Daily Work - Initiation into Magic

Original Magic: The Rituals and Initiations of the Persian Magi - Stephen E. Flowers Ph.D. 2017

Daily Work
Initiation into Magic

For magic to work, the practitioner must first be transformed or initiated. Without this transformation, the practice is empty hocus-pocus. In this chapter you will find the basics of how to transform yourself into a plausible magician, or practitioner of operative Zarathustran theology. As we have learned, original magic is a form of symbolic communication between the human and divine worlds, between getig and menog. One of the basic symbolic languages of Zarathustran teachings is that of the yazatas as understood within the calendrical or astrological system. The task of “learning” this metalanguage involves internalizing the meanings of the yazatas, the manthras associated with each of them and the general formulaic keys to ritual thoughts, words, and actions. Once this system has been interiorized, the other rituals of magical technology will become effective. This section teaches a Twelve-Month Curriculum for completing this vital process. The Ashem Vohu and the Ahunvar, which are the basic manthras used in every ritual, are presented with commentary in appendix C.

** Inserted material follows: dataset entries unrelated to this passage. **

(** * PICRUSt2 metagenome pipeline: a shallow embedding

    This development embeds [picrust2/metagenome_pipeline.py] in Rocq and
    proves properties of its stages: confidence (NSTI) filtering,
    normalisation by marker copy number, rare-sequence classification, the
    per-sample aggregation and the assembly of the stratified and
    unstratified tables.

    Conventions of the embedding.
    - A pandas cell is a [value]: an exact rational, or one of the three
      special values of a float ([inf], [-inf], [NaN]).  Arithmetic on finite
      values is exact; the rounding error of binary64 and the sign of zero are
      not modelled.  The special values follow IEEE 754 (x/0, inf-inf, 0*inf),
      and the reductions follow pandas ([sum] skips [NaN]).
    - A [DataFrame] is an ordered list of labelled rows under an ordered list
      of column labels; a [Series] is an ordered list of labelled values.
      Labels are unique within an axis (biom tables and [pd.read_table]
      guarantee it), which the theorems state as hypotheses where they
      depend on it.
    - Python exceptions and [sys.exit] are values of [error]; a function that
      can raise returns a [result].
    - Reading and writing files is outside the embedding: the pipeline takes
      the three tables as already parsed.  No sample or function is labelled
      with one of the column names the pipeline itself introduces
      ([sequence], [function], [count]). *)

From Stdlib Require Import List String Ascii Bool ZArith QArith Qcanon Qround.
From Stdlib Require Import Qabs Lia Lqa Permutation Sorted.
Import ListNotations.

Local Open Scope string_scope.
Local Open Scope list_scope.
Local Open Scope Z_scope.

(** ** Cell values *)

Inductive value : Type :=
| Fin (q : Qc)
| PInf
| NInf
| NaN.

Definition qc (z : Z) : Qc := Q2Qc (inject_Z z).

Definition zero : value := Fin (qc 0).

Definition is_nan (v : value) : bool :=
  match v with NaN => true | _ => false end.

Definition is_fin (v : value) : bool :=
  match v with Fin _ => true | _ => false end.

Definition vadd (a b : value) : value :=
  match a, b with
  | NaN, _ | _, NaN => NaN
  | PInf, NInf | NInf, PInf => NaN
  | PInf, _ | _, PInf => PInf
  | NInf, _ | _, NInf => NInf
  | Fin x, Fin y => Fin (x + y)%Qc
  end.

(** The infinity with the sign of [c], or [NaN] for a zero factor. *)
Definition inf_of_sign (c : comparison) : value :=
  match c with Eq => NaN | Gt => PInf | Lt => NInf end.

Definition vmul (a b : value) : value :=
  match a, b with
  | NaN, _ | _, NaN => NaN
  | Fin x, Fin y => Fin (x * y)%Qc
  | Fin x, PInf | PInf, Fin x => inf_of_sign (x ?= qc 0)%Qc
  | Fin x, NInf | NInf, Fin x => inf_of_sign (CompOpp (x ?= qc 0)%Qc)
  | PInf, PInf | NInf, NInf => PInf
  | PInf, NInf | NInf, PInf => NInf
  end.

(** Float division: a finite value over zero is an infinity of its sign, and
    zero over zero is [NaN]; no exception is raised. *)
Definition vdiv (a b : value) : value :=
  match a, b with
  | NaN, _ | _, NaN => NaN
  | Fin x, Fin y =>
      if Qc_eq_dec y (qc 0) then inf_of_sign (x ?= qc 0)%Qc
      else Fin (x / y)%Qc
  | Fin _, PInf | Fin _, NInf => zero
  | PInf, Fin y =>
      match (y ?= qc 0)%Qc with Lt => NInf | _ => PInf end
  | NInf, Fin y =>
      match (y ?= qc 0)%Qc with Lt => PInf | _ => NInf end
  | _, _ => NaN
  end.

(** [numpy.rint]: round to the nearest integer, ties to the even one. *)
Definition rint (q : Q) : Z :=
  let n := Qfloor q in
  match Qcompare (q - inject_Z n) (1 # 2) with
  | Lt => n
  | Gt => n + 1
  | Eq => if Z.even n then n else n + 1
  end.

(** [round(decimals=d)] is [rint(x * 10^d) / 10^d]. *)
Definition round_decimals (d : Z) (v : value) : value :=
  match v with
  | Fin x =>
      let p := inject_Z (10 ^ d) in
      Fin (Q2Qc (inject_Z (rint (x * p)) / p))
  | _ => v
  end.

(** Comparisons of floats: every comparison with [NaN] is false, except
    [!=] which is true. *)
Definition vltb (a b : value) : bool :=
  match a, b with
  | NaN, _ | _, NaN => false
  | Fin x, Fin y => match (x ?= y)%Qc with Lt => true | _ => false end
  | NInf, NInf => false
  | NInf, _ => true
  | Fin _, PInf => true
  | _, _ => false
  end.

Definition veqb (a b : value) : bool :=
  match a, b with
  | Fin x, Fin y => match (x ?= y)%Qc with Eq => true | _ => false end
  | PInf, PInf | NInf, NInf => true
  | _, _ => false
  end.

Definition vleb (a b : value) : bool := vltb a b || veqb a b.

Definition vneb (a b : value) : bool := negb (veqb a b).

Definition vsum (l : list value) : value := fold_right vadd zero l.

(** [Series.sum()] and [DataFrame.sum(axis)]: [skipna=True] by default. *)
Definition sum_skipna (l : list value) : value :=
  vsum (filter (fun v => negb (is_nan v)) l).

(** ** Errors *)

Inductive error : Type :=
| SystemExit (msg : string)
| ValueError (msg : string)
| KeyError (label : string)
| IndexError (msg : string).

Inductive result (A : Type) : Type :=
| OK (a : A)
| Raise (e : error).

Arguments OK {A} a.
Arguments Raise {A} e.

Definition bind {A B : Type} (m : result A) (k : A -> result B) : result B :=
  match m with
  | OK a => k a
  | Raise e => Raise e
  end.

Notation "x <- m ;; k" := (bind m (fun x => k))
  (at level 61, m at next level, right associativity).

(** ** Labels *)

Class Label (K : Type) : Type := {
  label_eqb : K -> K -> bool;
  label_eqb_spec : forall x y : K, reflect (x = y) (label_eqb x y)
}.

#[export] Instance string_Label : Label string :=
  {| label_eqb := String.eqb; label_eqb_spec := String.eqb_spec |}.

Definition pair_eqb (x y : string * string) : bool :=
  (fst x =? fst y)%string && (snd x =? snd y)%string.

Lemma pair_eqb_spec (x y : string * string) : reflect (x = y) (pair_eqb x y).
Proof.
  destruct x as [a b], y as [c d]; unfold pair_eqb; simpl.
  destruct (String.eqb_spec a c), (String.eqb_spec b d); simpl;
    constructor; congruence.
Qed.

#[export] Instance pair_Label : Label (string * string) :=
  {| label_eqb := pair_eqb; label_eqb_spec := pair_eqb_spec |}.

(** ** Series and frames *)

Definition Series (K : Type) : Type := list (K * value).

To become an effective magician, you must work and study every day. Here I will present a curriculum of daily work for realizing that intention. The basic work will require no more than about thirty minutes a day, although study and meditative thought on concepts and ethical practice require much more than this. In the end, if you are truly successful and become an actual magavan, or the original kind of magician, you will have become magical yourself, and all of your thoughts, words, and deeds will become purely conscious.